→ Task goal:
Return, exactly and in full, the lines of the records below starting at the one with "assert (Hw : writeable" and ending at the one with "cbn zeta in", and no other lines.

Dataset entries:
(** With a writable array the call has the outcome of the sweep. *)
Lemma find_all_of_writable (df : nat) (min_n_rows min_n_cols : Z) (h : store) :
  notna_read_only (frames h df) = false ->
  fst (find_all_table_range_of df min_n_rows min_n_cols h)
  = find_all_table_range (frame (frames h df)) min_n_rows min_n_cols.
Proof.
  intros Hro.
  unfold find_all_table_range_of, notna_to_numpy_of, new_array, find_all_table_range,
    sweep.
  cbn [arrays]. rewrite !Nat.eqb_refl. cbn [array].
  set (a0 := notna_to_numpy (frame (frames h df))).
  set (h0 := mk_store _ _ _).
  assert (Hw : writeable (arrays h0 (next_array h)) = true).
  { unfold h0. cbn [arrays]. rewrite Nat.eqb_refl. cbn [writeable].
    rewrite Hro. reflexivity. }
  pose proof (sweep_of_writable min_n_rows min_n_cols (next_array h)
                (Z.of_nat (n_cols a0)) (range 0 (Z.of_nat (n_rows a0))) [] h0 Hw)
    as Hrun.
  cbn zeta in Hrun. unfold h0 in Hrun at 1. cbn [arrays] in Hrun.
  rewrite Nat.eqb_refl in Hrun. cbn [array] in Hrun. fold a0 in Hrun.
  match type of Hrun with match ?run with _ => _ end =>
    destruct run as [st'|e]; cbn [bind]
  end.
  - destruct Hrun as [Hout _]. exact Hout.
  - exact Hrun.
Qed.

→ Written response:
  assert (Hw : writeable (arrays h0 (next_array h)) = true).
  { unfold h0. cbn [arrays]. rewrite Nat.eqb_refl. cbn [writeable].
    rewrite Hro. reflexivity. }
  pose proof (sweep_of_writable min_n_rows min_n_cols (next_array h)
                (Z.of_nat (n_cols a0)) (range 0 (Z.of_nat (n_rows a0))) [] h0 Hw)
    as Hrun.
  cbn zeta in Hrun. unfold h0 in Hrun at 1. cbn [arrays] in Hrun.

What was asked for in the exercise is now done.